Task instructions: From the entries that follow, reproduce exactly and only the lines from the line with "Inductive FlightStep := FsPending | FsReady." to the line with "(** The scratch", endpoints included.

** Material for this task follows **

(* ===== verification/Connection.v ===== *)
(** * [connection.rs]: the TLS 1.3 client's typestates

    One record per state; a transition consumes its state and returns the next one.
    The suite that a state's type fixes in the code is an argument here, and selects
    the cipher. *)
From stdpp Require Import strings.
From S2P Require Import Prelude Deps Bytecopy Consts Aead Hkdf Kx Cert TlsHello ServerFlight Reassembler ClientFlight.

Definition CH_SCRATCH (ft : Features) : Z := if f_mlkem ft then 2048 else 768.

Inductive ConnectionError (E : Type) :=
| CeClientHello (e : ClientHelloError E) | CeParse (e : ParseError) | CeHkdf (e : HkdfLabelError)
| CeFlight (e : FlightError) | CeDecrypt (e : DecryptError) | CeEncrypt (e : EncryptError)
| CeTranscript (e : TranscriptError) | CeReassembly (e : ReassemblyError)
| CeClientFinished (e : ClientFinishedError) | CeClientAuth (e : ClientAuthFlightError)
| CeWrongSuite (expected got : Z) | CeIncompleteFlight | CeUnexpectedSuite (selected_id : Z)
| CeAlert (level description : Z) | CeUnknownContentType (ct : Z) | CeMlKemDecapsulation.
Arguments CeClientHello {E} e. Arguments CeParse {E} e. Arguments CeHkdf {E} e. Arguments CeFlight {E} e.
Arguments CeDecrypt {E} e. Arguments CeEncrypt {E} e. Arguments CeTranscript {E} e. Arguments CeReassembly {E} e.
Arguments CeClientFinished {E} e. Arguments CeClientAuth {E} e. Arguments CeWrongSuite {E} expected got.
Arguments CeIncompleteFlight {E}. Arguments CeUnexpectedSuite {E} selected_id. Arguments CeAlert {E} level description.
Arguments CeUnknownContentType {E} ct. Arguments CeMlKemDecapsulation {E}.

(** [ConnectionError<Infallible>], of the transitions that write no record. *)
Notation ConnError := (ConnectionError Empty_set).

(** ** Parameters: a writer over a slice, the groups of a build *)

(** [embedded_io::Write for &mut [u8]]: a cursor over the free part of a slice. *)
Class SliceWrite := {
  slice_write : Write;
  slice_cursor : Z -> @W slice_write;
  slice_left : @W slice_write -> Z;
  slice_cursor_spec n : 0 <= n -> written (slice_cursor n) = [] /\ slice_left (slice_cursor n) = n;
  slice_write_fits w bs : blen bs <= slice_left w ->
    (write_all w bs).2 = Ok tt /\ slice_left (write_all w bs).1 = slice_left w - blen bs;
  slice_write_full w bs : slice_left w < blen bs -> exists e, (write_all w bs).2 = Err e
}.

Class KxBackend `{CryptoRng} := { kx_x25519 : KxGroup; kx_hybrid : KxGroup; kx_p256 : KxGroup }.

(** The ephemeral secrets; a build has those of its groups. *)
Record KxSecrets `{KxBackend} := {
  ks_x25519 : option (@KxSecret _ kx_x25519);
  ks_mlkem : option (@KxSecret _ kx_hybrid);
  ks_ecdhe : option (@KxSecret _ kx_p256)
}.

(** ** The states *)

Section states.
Context `{HkdfSha256, KxBackend}.

Record Init := { in_transcript : TranscriptHash; in_client_random : bytes; in_secrets : KxSecrets }.

Record WaitServerHello := {
  wsh_transcript : TranscriptHash;
  wsh_session_id : option bytes;
  wsh_secrets : KxSecrets;
  wsh_advertised : SuiteList
}.

Record WaitServerFlight := {
  wsf_transcript : TranscriptHash;
  wsf_hs : bytes; wsf_c_hs_ts : bytes; wsf_s_hs_ts : bytes;
  wsf_s_hs_keys : RecordKeys;
  wsf_seq_in : Z
}.

(** The owned copy of the server's key. *)
Record ServerFlightDone := {
  sfd_transcript : TranscriptHash;
  sfd_hs : bytes; sfd_c_hs_ts : bytes;
  sfd_server_pubkey : ServerPubkey
}.

Record AppData := {
  ad_transcript : TranscriptHash;
  ad_c_ap_keys : RecordKeys; ad_s_ap_keys : RecordKeys;
  ad_c_ap_ts : bytes; ad_s_ap_ts : bytes;
  ad_seq_out : Z; ad_seq_in : Z
}.

Definition Init_new (client_random : bytes) (secrets : KxSecrets) : Init :=
  {| in_transcript := TranscriptHash_new; in_client_random := client_random; in_secrets := secrets |}.
End states.

Inductive FlightStep := FsPending | FsReady.

(** ** [Init -> WaitServerHello] *)

Section write_hello.
Context `{Usize, HkdfSha256, KxBackend, MlKemSizes, SliceWrite} (ft : Features).

(** The scratch writer's errors, as the caller sees them. *)
Definition scratch_error {E E'} (e : ClientHelloError E) : ConnectionError E' :=
  CeClientHello (match e with
    | ChHostnameTooLong => ChHostnameTooLong
    | ChMessageTooLong | ChWrite _ => ChMessageTooLong
    | ChIntegerOverflow => ChIntegerOverflow
    | ChRecordSizeLimitOutOfRange => ChRecordSizeLimitOutOfRange
    | ChAlpnNameLen => ChAlpnNameLen
    | ChMissingMlKemKeyShare => ChMissingMlKemKeyShare
    | ChMissingP256KeyShare => ChMissingP256KeyShare
    end).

** End of Material for this task **

Task solution:
Inductive FlightStep := FsPending | FsReady.

(** ** [Init -> WaitServerHello] *)

Section write_hello.
Context `{Usize, HkdfSha256, KxBackend, MlKemSizes, SliceWrite} (ft : Features).

(** The scratch writer's errors, as the caller sees them. *)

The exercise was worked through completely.